But drawing lines had never really been my strong suit. Hence, buying roses for my ex—and delivering them to him—for his “hot date.” In the rain. On a Saturday night.
Absurd. I knew that.
But then again… if I hadn’t stopped for those roses, I wouldn’t have run into Ashley Player.
And he never would’ve given me that look.
The look that was meant for my sister.
Ugh.
I was so irritated with both of them. My ex-boyfriend for asking me to pick up flowers for his new girlfriend in the first place, knowing full well I’d have a hard time saying no, and my sister for the whole Ashley Player thing.

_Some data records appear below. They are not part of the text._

(** The refused write: false comes back, yet the token and the user of the
    context are already the new ones, with localStorage and the header
    still the old ones. *)
Lemma login_half_done u p data s e :
  half_done u data (run (login u p (inr data) WriteRefused) s e) s e.
Proof. by unfold half_done, login. Qed.

Lemma register_half_done u p m data s e :
  half_done u data (run (register u p m (inr data) WriteRefused) s e) s e.
Proof. by unfold half_done, register. Qed.

Lemma established_invariant u data (r : bool * State * Env) s :
  established u data r s → header_invariant (state_of r) (env_of r).
Proof.
  intros (_ & Hs & Hl & Hh). unfold header_invariant. rewrite Hs, Hl, Hh. cbn.
  split.
  - split; [by eexists|by eexists].
  - intros h [= <-]. by eexists.
Qed.

Lemma untouched_invariant (r : bool * State * Env) s e :
  untouched r s e → header_invariant s e → header_invariant (state_of r) (env_of r).
Proof.
  intros (_ & Hs & Hl & Hh). unfold header_invariant. by rewrite Hs, Hl, Hh.
Qed.

Lemma logout_invariant s e :
  header_invariant (state_of (run logout s e)) (env_of (run logout s e)).
Proof.
  unfold header_invariant, logout; cbn. rewrite lookup_delete_eq. split.
  - split; [by intros [? ?]|]. by intros (t & ? & _).
  - by intros h.
Qed.

Lemma initialize_invariant e0 :
  page_load e0 →
  header_invariant (state_of (run initialize mount e0)) (env_of (run initialize mount e0)).
Proof.
  unfold page_load, header_invariant, initialize; cbn. intros Hfresh.
  destruct (localStorage e0 !! JS.lit "token") as [t|] eqn:Hl; cbn.
  - destruct (JS.truthy t); cbn.
    + rewrite lookup_insert_eq, Hl. split.
      * split; [by eexists|by eexists].
      * intros h [= <-]. by eexists.
    + rewrite Hfresh. split; [|by intros h].
      split; [by intros [? ?]|]. by intros (? & ? & _).
  - rewrite Hfresh. split; [|by intros h].
    split; [by intros [? ?]|]. by intros (? & ? & _).
Qed.

(** As long as no storage write is refused, every completed operation
    keeps the header in step with the token. *)
Lemma perform_invariant op s e :
  writes_accepted op →
  header_invariant s e →
  header_invariant (state_of (run (perform op) s e)) (env_of (run (perform op) s e)).
Proof.
  intros Hok Hinv. destruct op as [u p [err|data] write|u p m [err|data] write|].
  - exact (untouched_invariant _ _ _ (login_untouched u p err write s e) Hinv).
  - destruct write; [|done].
    exact (established_invariant _ _ _ _ (login_established u p data s e)).
  - exact (untouched_invariant _ _ _ (register_untouched u p m err write s e) Hinv).
  - destruct write; [|done].
    exact (established_invariant _ _ _ _ (register_established u p m data s e)).
  - apply logout_invariant.
Qed.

I didn’t even realize I’d clicked over to his Wikipedia page until I discovered I was reading it. I’d bookmarked it after running into him the other night.
Totally gross.
Not cool in any way.
And yet here I was, stalking him again…
My sister and I had a rule about men, obviously. You know, the Cardinal Rule. The same rule any sane sisters had. That being, we didn’t get involved with a guy the other one had been involved with first. Ever.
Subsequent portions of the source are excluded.